_Task directions_. Search the listing below for the string "ZeroDivisionError" and copy every line where it occurs.

_Input data_.
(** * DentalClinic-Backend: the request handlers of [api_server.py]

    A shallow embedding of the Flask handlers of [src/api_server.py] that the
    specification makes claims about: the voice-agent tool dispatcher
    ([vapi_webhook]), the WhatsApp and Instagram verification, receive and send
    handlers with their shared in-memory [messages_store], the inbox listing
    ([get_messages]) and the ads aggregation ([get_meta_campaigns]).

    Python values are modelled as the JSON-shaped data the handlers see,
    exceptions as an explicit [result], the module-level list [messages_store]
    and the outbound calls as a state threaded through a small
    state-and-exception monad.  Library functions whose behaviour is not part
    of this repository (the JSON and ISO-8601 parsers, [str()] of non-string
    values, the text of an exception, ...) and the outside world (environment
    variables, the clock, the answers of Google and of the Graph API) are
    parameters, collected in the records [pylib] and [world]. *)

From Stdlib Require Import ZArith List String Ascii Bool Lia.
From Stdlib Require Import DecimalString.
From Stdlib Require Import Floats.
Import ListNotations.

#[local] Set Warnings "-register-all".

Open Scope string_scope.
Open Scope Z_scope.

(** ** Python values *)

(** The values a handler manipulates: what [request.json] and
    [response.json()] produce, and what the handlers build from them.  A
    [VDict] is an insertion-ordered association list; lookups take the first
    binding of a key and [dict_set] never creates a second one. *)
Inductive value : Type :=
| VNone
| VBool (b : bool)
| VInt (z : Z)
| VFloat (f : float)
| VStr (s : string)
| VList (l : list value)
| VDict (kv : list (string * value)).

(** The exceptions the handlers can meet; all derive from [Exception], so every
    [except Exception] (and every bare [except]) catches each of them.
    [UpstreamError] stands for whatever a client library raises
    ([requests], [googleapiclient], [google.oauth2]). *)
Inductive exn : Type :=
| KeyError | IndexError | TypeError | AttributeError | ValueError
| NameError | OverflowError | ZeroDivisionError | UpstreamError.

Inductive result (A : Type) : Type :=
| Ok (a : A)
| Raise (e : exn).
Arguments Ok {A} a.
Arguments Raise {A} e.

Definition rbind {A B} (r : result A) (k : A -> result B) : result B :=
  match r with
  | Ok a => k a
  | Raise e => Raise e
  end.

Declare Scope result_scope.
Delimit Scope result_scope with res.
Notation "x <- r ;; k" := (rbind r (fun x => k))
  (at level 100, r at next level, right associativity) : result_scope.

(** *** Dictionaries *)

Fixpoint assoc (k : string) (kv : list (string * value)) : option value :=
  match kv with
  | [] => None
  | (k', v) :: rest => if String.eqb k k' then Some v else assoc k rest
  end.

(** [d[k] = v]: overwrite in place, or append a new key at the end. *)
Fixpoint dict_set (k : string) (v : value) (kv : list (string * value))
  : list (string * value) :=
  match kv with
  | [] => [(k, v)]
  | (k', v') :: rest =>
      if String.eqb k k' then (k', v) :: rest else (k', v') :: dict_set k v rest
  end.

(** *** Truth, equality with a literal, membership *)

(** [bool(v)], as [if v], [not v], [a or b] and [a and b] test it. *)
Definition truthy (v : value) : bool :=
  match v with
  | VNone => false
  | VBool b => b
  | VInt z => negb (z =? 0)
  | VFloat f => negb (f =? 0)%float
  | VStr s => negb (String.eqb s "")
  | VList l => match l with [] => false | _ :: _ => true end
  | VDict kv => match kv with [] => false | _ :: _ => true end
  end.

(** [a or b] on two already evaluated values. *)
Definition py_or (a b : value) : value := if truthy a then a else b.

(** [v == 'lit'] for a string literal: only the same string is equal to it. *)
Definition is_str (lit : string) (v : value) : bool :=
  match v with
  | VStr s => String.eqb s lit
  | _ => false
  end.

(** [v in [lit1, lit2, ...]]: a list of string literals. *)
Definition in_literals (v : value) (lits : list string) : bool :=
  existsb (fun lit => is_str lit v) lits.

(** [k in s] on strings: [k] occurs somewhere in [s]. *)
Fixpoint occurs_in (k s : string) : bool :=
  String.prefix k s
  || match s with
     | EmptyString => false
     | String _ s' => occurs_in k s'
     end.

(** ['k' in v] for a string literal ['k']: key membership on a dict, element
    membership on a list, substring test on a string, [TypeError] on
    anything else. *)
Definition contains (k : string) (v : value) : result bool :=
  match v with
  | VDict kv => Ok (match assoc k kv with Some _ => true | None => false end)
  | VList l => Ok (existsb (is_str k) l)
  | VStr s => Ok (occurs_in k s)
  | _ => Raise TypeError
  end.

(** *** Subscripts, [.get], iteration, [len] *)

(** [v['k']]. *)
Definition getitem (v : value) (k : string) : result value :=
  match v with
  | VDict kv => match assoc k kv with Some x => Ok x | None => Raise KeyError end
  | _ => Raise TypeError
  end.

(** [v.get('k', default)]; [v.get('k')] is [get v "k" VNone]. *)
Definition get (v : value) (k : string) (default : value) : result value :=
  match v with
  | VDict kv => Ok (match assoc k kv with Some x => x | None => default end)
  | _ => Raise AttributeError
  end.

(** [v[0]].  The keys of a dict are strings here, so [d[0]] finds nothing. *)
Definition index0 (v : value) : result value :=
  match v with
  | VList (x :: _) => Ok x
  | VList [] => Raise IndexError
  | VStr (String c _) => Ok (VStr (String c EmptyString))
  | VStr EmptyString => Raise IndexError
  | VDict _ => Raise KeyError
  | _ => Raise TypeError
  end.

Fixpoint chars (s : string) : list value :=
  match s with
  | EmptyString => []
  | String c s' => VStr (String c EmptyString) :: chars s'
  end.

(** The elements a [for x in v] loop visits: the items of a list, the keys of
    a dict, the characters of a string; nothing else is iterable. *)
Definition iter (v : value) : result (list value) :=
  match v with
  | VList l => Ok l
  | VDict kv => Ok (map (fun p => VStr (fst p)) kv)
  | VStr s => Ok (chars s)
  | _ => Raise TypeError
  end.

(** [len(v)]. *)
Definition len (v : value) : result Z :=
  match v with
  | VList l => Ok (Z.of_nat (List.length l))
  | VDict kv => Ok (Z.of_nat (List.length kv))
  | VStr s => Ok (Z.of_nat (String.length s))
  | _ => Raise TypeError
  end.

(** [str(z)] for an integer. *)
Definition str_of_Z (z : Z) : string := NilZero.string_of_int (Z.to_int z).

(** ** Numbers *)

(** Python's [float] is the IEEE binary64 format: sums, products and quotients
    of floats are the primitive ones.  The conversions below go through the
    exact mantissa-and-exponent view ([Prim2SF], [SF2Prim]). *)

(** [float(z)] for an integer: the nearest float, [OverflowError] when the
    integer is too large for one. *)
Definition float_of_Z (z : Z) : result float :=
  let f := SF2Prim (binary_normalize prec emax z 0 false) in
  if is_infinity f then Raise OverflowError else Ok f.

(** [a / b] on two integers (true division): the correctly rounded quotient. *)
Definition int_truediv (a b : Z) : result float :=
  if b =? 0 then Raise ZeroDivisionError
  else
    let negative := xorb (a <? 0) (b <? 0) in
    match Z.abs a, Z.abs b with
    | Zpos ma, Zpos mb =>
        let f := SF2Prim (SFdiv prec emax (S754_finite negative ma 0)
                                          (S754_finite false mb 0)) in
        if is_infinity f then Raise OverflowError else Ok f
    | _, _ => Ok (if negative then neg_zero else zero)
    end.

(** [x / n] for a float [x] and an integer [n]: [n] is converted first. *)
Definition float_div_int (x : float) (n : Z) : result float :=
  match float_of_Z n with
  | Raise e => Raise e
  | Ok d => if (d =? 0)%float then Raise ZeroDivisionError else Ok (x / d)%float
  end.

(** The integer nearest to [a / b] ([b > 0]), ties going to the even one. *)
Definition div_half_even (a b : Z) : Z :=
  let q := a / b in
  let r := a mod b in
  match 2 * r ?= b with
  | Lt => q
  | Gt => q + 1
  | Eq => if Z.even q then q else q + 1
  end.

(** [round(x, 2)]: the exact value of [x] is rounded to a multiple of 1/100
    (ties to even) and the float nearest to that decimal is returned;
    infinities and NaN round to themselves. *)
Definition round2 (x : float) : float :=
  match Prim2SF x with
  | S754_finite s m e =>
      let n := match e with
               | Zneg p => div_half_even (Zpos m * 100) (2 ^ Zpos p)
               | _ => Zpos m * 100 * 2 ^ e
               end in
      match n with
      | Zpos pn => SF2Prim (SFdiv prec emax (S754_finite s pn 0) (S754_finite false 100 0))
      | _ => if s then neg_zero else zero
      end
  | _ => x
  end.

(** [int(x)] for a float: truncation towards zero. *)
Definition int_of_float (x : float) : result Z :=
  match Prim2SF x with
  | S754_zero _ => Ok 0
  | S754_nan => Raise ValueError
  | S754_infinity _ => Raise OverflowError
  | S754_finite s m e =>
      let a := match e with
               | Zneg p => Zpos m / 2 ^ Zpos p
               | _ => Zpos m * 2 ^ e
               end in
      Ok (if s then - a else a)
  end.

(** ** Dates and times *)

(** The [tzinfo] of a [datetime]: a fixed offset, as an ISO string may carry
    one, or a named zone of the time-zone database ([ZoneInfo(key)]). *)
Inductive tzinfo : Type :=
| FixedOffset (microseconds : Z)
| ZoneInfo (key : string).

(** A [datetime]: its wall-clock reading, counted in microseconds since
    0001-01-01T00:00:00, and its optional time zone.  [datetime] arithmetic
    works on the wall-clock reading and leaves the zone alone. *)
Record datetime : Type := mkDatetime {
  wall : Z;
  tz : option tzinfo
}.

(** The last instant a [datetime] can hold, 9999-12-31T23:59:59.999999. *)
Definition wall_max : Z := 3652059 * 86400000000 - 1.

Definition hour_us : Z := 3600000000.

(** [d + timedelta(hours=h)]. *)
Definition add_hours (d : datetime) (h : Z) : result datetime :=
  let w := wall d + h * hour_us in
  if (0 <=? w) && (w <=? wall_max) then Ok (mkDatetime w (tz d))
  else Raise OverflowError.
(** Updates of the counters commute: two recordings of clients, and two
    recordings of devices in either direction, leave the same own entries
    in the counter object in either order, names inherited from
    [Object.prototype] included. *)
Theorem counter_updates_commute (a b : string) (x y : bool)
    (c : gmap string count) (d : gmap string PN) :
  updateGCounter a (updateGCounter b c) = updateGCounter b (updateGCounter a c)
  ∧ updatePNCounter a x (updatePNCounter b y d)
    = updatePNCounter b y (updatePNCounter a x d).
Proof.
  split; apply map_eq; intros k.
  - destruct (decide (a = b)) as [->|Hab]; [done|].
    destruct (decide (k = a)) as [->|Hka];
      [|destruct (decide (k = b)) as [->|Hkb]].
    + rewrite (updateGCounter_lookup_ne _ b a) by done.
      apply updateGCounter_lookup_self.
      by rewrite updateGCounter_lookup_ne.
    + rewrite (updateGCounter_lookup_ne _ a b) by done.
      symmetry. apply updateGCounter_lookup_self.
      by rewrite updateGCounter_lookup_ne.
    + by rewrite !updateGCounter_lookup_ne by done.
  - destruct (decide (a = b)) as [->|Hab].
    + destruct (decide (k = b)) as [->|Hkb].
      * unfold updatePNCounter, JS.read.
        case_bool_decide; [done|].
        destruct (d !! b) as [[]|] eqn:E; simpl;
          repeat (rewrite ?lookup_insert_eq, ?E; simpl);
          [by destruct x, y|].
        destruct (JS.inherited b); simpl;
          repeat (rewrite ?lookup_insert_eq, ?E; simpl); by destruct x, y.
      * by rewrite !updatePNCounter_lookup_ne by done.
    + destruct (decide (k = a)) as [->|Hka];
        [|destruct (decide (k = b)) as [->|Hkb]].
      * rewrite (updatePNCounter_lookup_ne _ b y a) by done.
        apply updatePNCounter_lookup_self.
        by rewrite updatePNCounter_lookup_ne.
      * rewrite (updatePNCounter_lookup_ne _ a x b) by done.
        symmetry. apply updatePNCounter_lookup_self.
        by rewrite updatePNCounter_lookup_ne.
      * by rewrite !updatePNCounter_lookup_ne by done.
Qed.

_Finished exercise_.
| NameError | OverflowError | ZeroDivisionError | UpstreamError.
  if b =? 0 then Raise ZeroDivisionError
  | Ok d => if (d =? 0)%float then Raise ZeroDivisionError else Ok (x / d)%float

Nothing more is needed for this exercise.